## EXERCISE DIRECTIONS
Of the material below, only the lines from the line containing "From Stdlib Require Import ZArith List" down to the line containing "(** ** Exceptions and results *)" belong in the answer, written out exactly.

━━━━━ RECORDS FOR THIS TASK ━━━━━

(** * deps-docs: a model of [src/bin.ts] and the properties of its copy loop

    The program reads the manifest [package.json] of the current project,
    merges the names under [dependencies] and [devDependencies], and for every
    name copies [README.md] and the files matching [licen[cs]e*] from
    [node_modules/<name>] to [<outdir>/<name>].

    The development embeds the program over an explicit world: a file system
    (a finite map from absolute paths to nodes), the manifest as [readFile]
    followed by [JSON.parse] delivers it, and the sequence of operations and
    console lines the process has produced.  The functions of [node:fs/promises],
    [node:path] and the UTF-8 codec behind the ["utf-8"] argument are part of
    the runtime, not of the program; they are given here by the definitions of
    the modules [Utf8], [Path], [Glob], [JS] and [Node]. *)

From Stdlib Require Import ZArith Lia Ascii String.
From Stdlib.Strings Require Import Byte.
From stdpp Require Import base option list gmap sets strings sorting.
From Equations Require Import Equations.

(** ** Text encoding

    [readFile(p, "utf-8")] decodes the bytes of a file into a string and
    [writeFile(p, s, "utf-8")] encodes a string into bytes.  A decoded string
    is kept as its sequence of code points; the decoder replaces every
    maximal ill-formed part of the input by U+FFFD, as the runtime does. *)

Module Utf8.
Local Open Scope Z_scope.

Definition byte_val (b : byte) : Z := Z.of_N (Byte.to_N b).

Definition byte_of (z : Z) : byte := default Byte.x00 (Byte.of_N (Z.to_N z)).

Definition REPLACEMENT : Z := 0xFFFD.

Definition in_range (lo hi v : Z) : bool := (lo <=? v) && (v <=? hi).

Definition is_cont (v : Z) : bool := in_range 0x80 0xBF v.

(** Bounds of the first continuation byte after a three-byte lead. *)
Definition lo3 (v0 : Z) : Z := if v0 =? 0xE0 then 0xA0 else 0x80.
Definition hi3 (v0 : Z) : Z := if v0 =? 0xED then 0x9F else 0xBF.

(** Bounds of the first continuation byte after a four-byte lead. *)
Definition lo4 (v0 : Z) : Z := if v0 =? 0xF0 then 0x90 else 0x80.
Definition hi4 (v0 : Z) : Z := if v0 =? 0xF4 then 0x8F else 0xBF.

Definition cp2 (v0 v1 : Z) : Z := (v0 - 0xC0) * 64 + (v1 - 0x80).
Definition cp3 (v0 v1 v2 : Z) : Z :=
  (v0 - 0xE0) * 4096 + (v1 - 0x80) * 64 + (v2 - 0x80).
Definition cp4 (v0 v1 v2 v3 : Z) : Z :=
  (v0 - 0xF0) * 262144 + (v1 - 0x80) * 4096 + (v2 - 0x80) * 64 + (v3 - 0x80).

Fixpoint decode (bs : list byte) : list Z :=
  match bs with
  | [] => []
  | b0 :: r0 =>
    let v0 := byte_val b0 in
    if v0 <? 0x80 then v0 :: decode r0
    else if in_range 0xC2 0xDF v0 then
      match r0 with
      | [] => [REPLACEMENT]
      | b1 :: r1 =>
        let v1 := byte_val b1 in
        if is_cont v1 then cp2 v0 v1 :: decode r1
        else REPLACEMENT :: decode r0
      end
    else if in_range 0xE0 0xEF v0 then
      match r0 with
      | [] => [REPLACEMENT]
      | b1 :: r1 =>
        let v1 := byte_val b1 in
        if in_range (lo3 v0) (hi3 v0) v1 then
          match r1 with
          | [] => [REPLACEMENT]
          | b2 :: r2 =>
            let v2 := byte_val b2 in
            if is_cont v2 then cp3 v0 v1 v2 :: decode r2
            else REPLACEMENT :: decode r1
          end
        else REPLACEMENT :: decode r0
      end
    else if in_range 0xF0 0xF4 v0 then
      match r0 with
      | [] => [REPLACEMENT]
      | b1 :: r1 =>
        let v1 := byte_val b1 in
        if in_range (lo4 v0) (hi4 v0) v1 then
          match r1 with
          | [] => [REPLACEMENT]
          | b2 :: r2 =>
            let v2 := byte_val b2 in
            if is_cont v2 then
              match r2 with
              | [] => [REPLACEMENT]
              | b3 :: r3 =>
                let v3 := byte_val b3 in
                if is_cont v3 then cp4 v0 v1 v2 v3 :: decode r3
                else REPLACEMENT :: decode r2
              end
            else REPLACEMENT :: decode r1
          end
        else REPLACEMENT :: decode r0
      end
    else REPLACEMENT :: decode r0
  end.

(** A string holds UTF-16 code units; a surrogate that is not part of a pair
    is written as U+FFFD. *)
Definition encode_scalar (c : Z) : list byte :=
  if c <? 0x80 then [byte_of c]
  else if c <? 0x800 then
    [byte_of (0xC0 + c / 64); byte_of (0x80 + c mod 64)]
  else if c <? 0x10000 then
    [byte_of (0xE0 + c / 4096); byte_of (0x80 + (c / 64) mod 64);
     byte_of (0x80 + c mod 64)]
  else
    [byte_of (0xF0 + c / 262144); byte_of (0x80 + (c / 4096) mod 64);
     byte_of (0x80 + (c / 64) mod 64); byte_of (0x80 + c mod 64)].

Definition encode_cp (c : Z) : list byte :=
  if in_range 0xD800 0xDFFF c then encode_scalar REPLACEMENT
  else encode_scalar c.

Definition encode (s : list Z) : list byte := concat (map encode_cp s).

(** What a copy through a string does to the bytes of a file. *)
Definition recode (bs : list byte) : list byte := encode (decode bs).

(** Well-formed UTF-8, after table 3-7 of the Unicode standard. *)
Fixpoint well_formed (bs : list byte) : bool :=
  match bs with
  | [] => true
  | b0 :: r0 =>
    let v0 := byte_val b0 in
    if v0 <? 0x80 then well_formed r0
    else if in_range 0xC2 0xDF v0 then
      match r0 with
      | b1 :: r1 => is_cont (byte_val b1) && well_formed r1
      | _ => false
      end
    else if in_range 0xE0 0xEF v0 then
      match r0 with
      | b1 :: b2 :: r2 =>
        in_range (lo3 v0) (hi3 v0) (byte_val b1) && is_cont (byte_val b2)
        && well_formed r2
      | _ => false
      end
    else if in_range 0xF0 0xF4 v0 then
      match r0 with
      | b1 :: b2 :: b3 :: r3 =>
        in_range (lo4 v0) (hi4 v0) (byte_val b1) && is_cont (byte_val b2)
        && is_cont (byte_val b3) && well_formed r3
      | _ => false
      end
    else false
  end.

End Utf8.

(** ** Paths

    An absolute path is the list of its segments, from the root of the file
    system down; [node:path]'s [join] concatenates its arguments with the
    separator and normalises the result, so that empty and [.] segments
    disappear and [..] removes the segment before it (and nothing at the
    root). *)

Module Path.

Abbreviation path := (list string).

Fixpoint split_on (sep : ascii) (s : string) : list string :=
  match s with
  | EmptyString => [EmptyString]
  | String c s' =>
    if decide (c = sep) then EmptyString :: split_on sep s'
    else match split_on sep s' with
         | [] => [String c EmptyString]
         | x :: xs => String c x :: xs
         end
  end.

Definition apply_segment (p : path) (c : string) : path :=
  if decide (c = "" ∨ c = ".") then p
  else if decide (c = "..") then removelast p
  else p ++ [c].

(** [join(base, s)] for an absolute, normalised [base]. *)
Definition join (base : path) (s : string) : path :=
  foldl apply_segment base (split_on "/" s).

(** A name without separator, as the name of a directory entry is. *)
Fixpoint no_separator (s : string) : bool :=
  match s with
  | EmptyString => true
  | String c s' => negb (bool_decide (c = "/"%char)) && no_separator s'
  end.

(** The segments that [join] appends for a string without [..]. *)
Definition segments (s : string) : list string :=
  filter (λ c, ¬ (c = "" ∨ c = ".")) (split_on "/" s).

Definition plain (s : string) : Prop := ".." ∉ split_on "/" s.

(** Neither path is at or below the other. *)
Definition apart (p q : path) : Prop := ¬ p `prefix_of` q ∧ ¬ q `prefix_of` p.

End Path.

(** ** Glob patterns

    The pattern language of [glob], as far as the program's pattern uses it:
    literal characters, a bracket class and [*].  The names matched are
    directory entries; [*] stands for any run of characters other than the
    separator.  With [nocase] letters are compared up to ASCII case,
    which is what the matcher's [i] flag does for a pattern of ASCII letters. *)

Module Glob.

Inductive token :=
  | Lit (c : ascii)
  | Class (cs : list ascii)
  | Star.

Fixpoint parse_from (cls : option (list ascii)) (s : string) : list token :=
  match s with
  | EmptyString =>
    match cls with
    | None => []
    | Some cs => Lit "[" :: map Lit cs
    end
  | String c s' =>
    match cls with
    | Some cs =>
      if decide (c = "]"%char) then Class cs :: parse_from None s'
      else parse_from (Some (cs ++ [c])) s'
    | None =>
      if decide (c = "*"%char) then Star :: parse_from None s'
      else if decide (c = "["%char) then parse_from (Some []) s'
      else Lit c :: parse_from None s'
    end
  end.

Definition parse (s : string) : list token := parse_from None s.

(** The pattern of [getLicenseFiles]. *)
Definition licensePattern : list token := parse "licen[cs]e*".

Definition is_upper (c : ascii) : bool :=
  let n := Ascii.N_of_ascii c in (65 <=? n)%N && (n <=? 90)%N.
(** * pc.Material (src/scene/scene_material.js)

    A shallow embedding of the material class of the engine's scene layer:
    the render-state record, the derived [blendType] property, the parameter
    table and the operations that reach mesh instances and the device scope.

    JavaScript values are modelled by the inductive type [value]; the
    material is a record that every method receives as [this] and returns;
    everything a method touches outside the material (the module-level id
    counter, the [_shader] slot of mesh instances, calls into external
    collaborators) lives in a [World] that is threaded through a small state
    monad. *)

From Stdlib Require Import ZArith List String Ascii Lia.
From stdpp Require Import base tactics option list strings pretty functions gmap.

Open Scope Z_scope.

(** ** JavaScript values *)

(** Numbers are the integers that a double holds; an array is the list of
    its elements (no holes); a plain object is the list of its own
    properties, the first binding of a name being the live one.  Functions
    and objects with a user-defined prototype are outside the model. *)
#[warnings="-register-all"]
Inductive value : Type :=
  | VUndefined
  | VNull
  | VBool (b : bool)
  | VNum (n : Z)
  | VStr (s : string)
  | VArr (elems : list value)
  | VObj (props : list (string * value)).

(** Errors a method can throw. *)
Inductive error : Type :=
  | TypeError.

Module JS.
(** * The batching and feeding pipeline of [njunmt/data/text_inputter.py]

    A shallow embedding of the module's functions and classes
    ([do_bucketing], [pack_feed_dict], [TextLineInputter],
    [ParallelTextInputter] and its [_BigParallelDataIterator]) together with
    the properties of the pipeline: pairing of features and labels, the
    token-budget growth rule, the device partition, the epoch protocol and the
    configuration checks.

    Python objects are modelled by records, Python exceptions by the [exn]
    type, and methods that mutate [self] by a state-and-exception monad in
    which the state survives a raised exception, as the attributes of a Python
    object do. *)

From stdpp Require Import gmap strings list sorting pretty.

Local Open Scope string_scope.
Local Open Scope list_scope.
Local Open Scope Z_scope.

(** ** Exceptions and results *)

(** The exceptions the module can raise.  [Diverge] is not a Python exception:
    it marks a [while] loop of the source that does not finish (the bound
    given to the model's loop was used up). *)
Inductive exn : Set :=
  | StopIteration
  | ValueError
  | AssertionError
  | IndexError
  | KeyError
  | ZeroDivisionError
  | Diverge.

Global Instance exn_eq_dec : EqDecision exn.
Proof. solve_decision. Defined.

Inductive result (A : Type) : Type :=
  | Ok (a : A)
  | Raise (e : exn).
Global Arguments Ok {A} a.
Global Arguments Raise {A} e.

Global Instance result_ret : MRet result := λ A a, Ok a.
Global Instance result_bind : MBind result := λ A B f m,
  match m with
  | Ok a => f a
  | Raise e => Raise e
  end.
Global Instance result_fmap : FMap result := λ A B f m,
  match m with
  | Ok a => Ok (f a)
  | Raise e => Raise e
  end.

Definition is_Ok {A} (m : result A) : Prop := ∃ a, m = Ok a.

(** A method of an object with state [S]: it returns the state it leaves
    behind together with its value or the exception it raises. *)
Definition M (S A : Type) : Type := S → S * result A.

Definition ret {S A} (a : A) : M S A := λ s, (s, Ok a).
Definition raise {S A} (e : exn) : M S A := λ s, (s, Raise e).
Definition bind {S A B} (m : M S A) (k : A → M S B) : M S B := λ s,
  match m s with
  | (s', Ok a) => k a s'
  | (s', Raise e) => (s', Raise e)
  end.
Definition get {S} : M S S := λ s, (s, Ok s).
Definition modify {S} (f : S → S) : M S unit := λ s, (f s, Ok tt).
Definition lift {S A} (m : result A) : M S A := λ s, (s, m).
(** [when c m] is [if c: m]. *)
Definition when {S} (c : bool) (m : M S unit) : M S unit :=
  if c then m else ret tt.

Declare Scope method_scope.
Delimit Scope method_scope with method.
Notation "'do' x <- m1 ; m2" := (bind m1 (λ x, m2))
  (at level 10, x name, m1 at level 100, m2 at level 200,
   format "'[v' 'do'  x  <-  m1 ; '/' m2 ']'") : method_scope.
Notation "m1 ;; m2" := (bind m1 (λ _, m2))
  (at level 100, m2 at level 200, right associativity) : method_scope.

(** ** Python lists *)

(** A tokenised sentence: the list of its token ids. *)
Definition Sequence : Type := list Z.

Section python_lists.
Context {A : Type}.

(** The position a slice bound [i] denotes in a list of length [n]: a
      negative bound counts from the end, and bounds are clipped to the
      list. *)
Definition slice_bound (n : nat) (i : Z) : nat :=
    if decide (i < 0) then Z.to_nat (Z.of_nat n + i)
    else Nat.min (Z.to_nat i) n.

(** [l[a:b]] *)
Definition py_slice (l : list A) (a b : Z) : list A :=
    let a' := slice_bound (length l) a in
    let b' := slice_bound (length l) b in
    take (b' - a')%nat (drop a' l).

(** [l[:b]] *)
Definition py_prefix (l : list A) (b : Z) : list A :=
    take (slice_bound (length l) b) l.

(** [del l[:b]]: what is left of [l]. *)
Definition py_del_prefix (l : list A) (b : Z) : list A :=
    drop (slice_bound (length l) b) l.

(** [l[i]], which raises [IndexError] outside [-len(l) <= i < len(l)]. *)
Definition py_index (l : list A) (i : Z) : result A :=
    let j := if decide (i < 0) then Z.of_nat (length l) + i else i in
    if decide (j < 0) then Raise IndexError
    else match l !! Z.to_nat j with
         | Some x => Ok x
         | None => Raise IndexError
         end.

(** [[l[i] for i in idx]] for an index array [idx] of non-negative
      integers: an index past the end raises [IndexError]. *)
Fixpoint gather (l : list A) (idx : list nat) : result (list A) :=
    match idx with
    | [] => Ok []
    | i :: idx' =>
        match l !! i with
        | Some x => cons x <$> gather l idx'
        | None => Raise IndexError
        end
    end.
End python_lists.

(** ** [do_bucketing] *)

(** [numpy.ndarray.argsort] is called with its default [kind], for which
    numpy promises an index array that sorts the keys and no more: the order
    of equal keys is left open.  The model takes the function as a parameter;
    [is_argsort] is numpy's contract for one call. *)
Definition is_argsort (tlen : list nat) (tidx : list nat) : Prop :=
  tidx ≡ₚ seq 0 (length tlen) ∧
  Sorted le (omap (λ i, tlen !! i) tidx).

Global Instance is_argsort_dec tlen tidx : Decision (is_argsort tlen tidx).
Proof. unfold is_argsort. apply _. Defined.

Section do_bucketing.
Context (argsort : list nat → list nat).
Context {A B : Type}.

(** The loop [for ele in args: _args.append([ele[i] for i in tidx])]. *)
Fixpoint gather_each (args : list (list B)) (tidx : list nat)
      : result (list (list B)) :=
    match args with
    | [] => Ok []
    | ele :: args' =>
        _ele ← gather ele tidx;
        _args ← gather_each args' tidx;
        Ok (_ele :: _args)
    end.

Definition do_bucketing (pivot : list (list A)) (args : list (list B))
      : result (list (list A) * list (list B)) :=
    let tlen := length <$> pivot in
    let tidx := argsort tlen in
    _pivot ← gather pivot tidx;
    _args ← gather_each args tidx;
    Ok (_pivot, _args).
End do_bucketing.

(** ** Names and padding *)

(** Modelled from the spec: [njunmt.utils.constants] is not part of the
    sources at hand.  A batch record is keyed by component name; the names of
    the two components and of their fields are fixed strings, and
    [concat_name] joins a prefix and a field name. *)
Module Constants.
Definition FEATURE_NAME_PREFIX : string := "feature".
Definition LABEL_NAME_PREFIX : string := "label".
Definition IDS_NAME : string := "ids".
Definition LENGTH_NAME : string := "length".
End Constants.

Definition concat_name (prefix name : string) : string :=
  prefix +:+ "_" +:+ name.

(** Modelled from the spec: [njunmt.utils.misc.padding_batch_data] is not part
    of the sources at hand.  It pads every sequence on the right, with the
    padding id, up to the longest sequence of the batch, and records the true
    lengths. *)
Definition padding_batch_data (seqs : list Sequence) (padding : Z)
    : list (list Z) * list nat :=
  let x_len := length <$> seqs in
  let max_len := max_list x_len in
  ((λ s, s ++ replicate (max_len - length s)%nat padding) <$> seqs, x_len).

(** Modelled from the spec: [njunmt.utils.expert_utils.repeat_n_times] is not
    part of the sources at hand.  It calls [fn] once per device slot, on the
    i-th element of each list argument, in order, and returns the list of the
    results. *)
Fixpoint repeat_n_times {S X Y R} (times : nat) (fn : X → Y → M S R)
    (xs : list X) (ys : list Y) : M S (list R) :=
  match times, xs, ys with
  | S times', x :: xs', y :: ys' =>
      (do r <- fn x y;
       do rs <- repeat_n_times times' fn xs' ys';
       ret (r :: rs))%method
  | S _, _, _ => raise IndexError
  | O, _, _ => ret []
  end.

(** ** [pack_feed_dict] *)

(** A placeholder of the computation graph, identified by its name. *)
Definition placeholder : Type := string.

(** What is fed to a placeholder: a padded batch or its length vector. *)
Inductive tensor : Type :=
  | Padded (x : list (list Z))
  | Lengths (x_len : list nat).

(** A batch record: the dictionary [data] that [pack_feed_dict] builds.  [data_ids] holds the
    entries [data[<name>_ids]]; [feed_dict] is [data["feed_dict"]] without its
    key ["parallels"], which [parallels] holds ([None]: the key is absent). *)
Record batch_record : Type := mk_data {
  data_ids : gmap string (list Sequence);
  feed_dict : gmap placeholder tensor;
  parallels : option (list nat);
}.

Definition empty_data : batch_record := mk_data ∅ ∅ None.
Definition set_ids (k : string) (d : list Sequence) (dt : batch_record) : batch_record :=
  mk_data (<[k := d]> (data_ids dt)) (feed_dict dt) (parallels dt).
Definition set_feed (k : placeholder) (v : tensor) (dt : batch_record) : batch_record :=
  mk_data (data_ids dt) (<[k := v]> (feed_dict dt)) (parallels dt).
Definition set_parallels (ps : list nat) (dt : batch_record) : batch_record :=
  mk_data (data_ids dt) (feed_dict dt) (Some ps).
(** [data["feed_dict"].pop("parallels")] *)
Definition pop_parallels : M batch_record (list nat) := λ dt,
  match parallels dt with
  | Some ps => (mk_data (data_ids dt) (feed_dict dt) None, Ok ps)
  | None => (dt, Raise KeyError)
  end.

(** [_inpf[key]] on the dictionary of one device slot. *)
Definition getitem {V} (d : gmap string V) (key : string) : result V :=
  match d !! key with
  | Some v => Ok v
  | None => Raise KeyError
  end.

Section pack_feed_dict.
Local Open Scope nat_scope.
Local Open Scope method_scope.
Import Constants.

━━━━━

## SOLUTION FOR THIS PROBLEM
From Stdlib Require Import ZArith List String Ascii Lia.
From stdpp Require Import base tactics option list strings pretty functions gmap.

Open Scope Z_scope.

(** ** JavaScript values *)

(** Numbers are the integers that a double holds; an array is the list of
    its elements (no holes); a plain object is the list of its own
    properties, the first binding of a name being the live one.  Functions
    and objects with a user-defined prototype are outside the model. *)
#[warnings="-register-all"]
Inductive value : Type :=
  | VUndefined
  | VNull
  | VBool (b : bool)
  | VNum (n : Z)
  | VStr (s : string)
  | VArr (elems : list value)
  | VObj (props : list (string * value)).

(** Errors a method can throw. *)
Inductive error : Type :=
  | TypeError.

Module JS.
(** * The batching and feeding pipeline of [njunmt/data/text_inputter.py]

    A shallow embedding of the module's functions and classes
    ([do_bucketing], [pack_feed_dict], [TextLineInputter],
    [ParallelTextInputter] and its [_BigParallelDataIterator]) together with
    the properties of the pipeline: pairing of features and labels, the
    token-budget growth rule, the device partition, the epoch protocol and the
    configuration checks.

    Python objects are modelled by records, Python exceptions by the [exn]
    type, and methods that mutate [self] by a state-and-exception monad in
    which the state survives a raised exception, as the attributes of a Python
    object do. *)

From stdpp Require Import gmap strings list sorting pretty.

Local Open Scope string_scope.
Local Open Scope list_scope.
Local Open Scope Z_scope.

(** ** Exceptions and results *)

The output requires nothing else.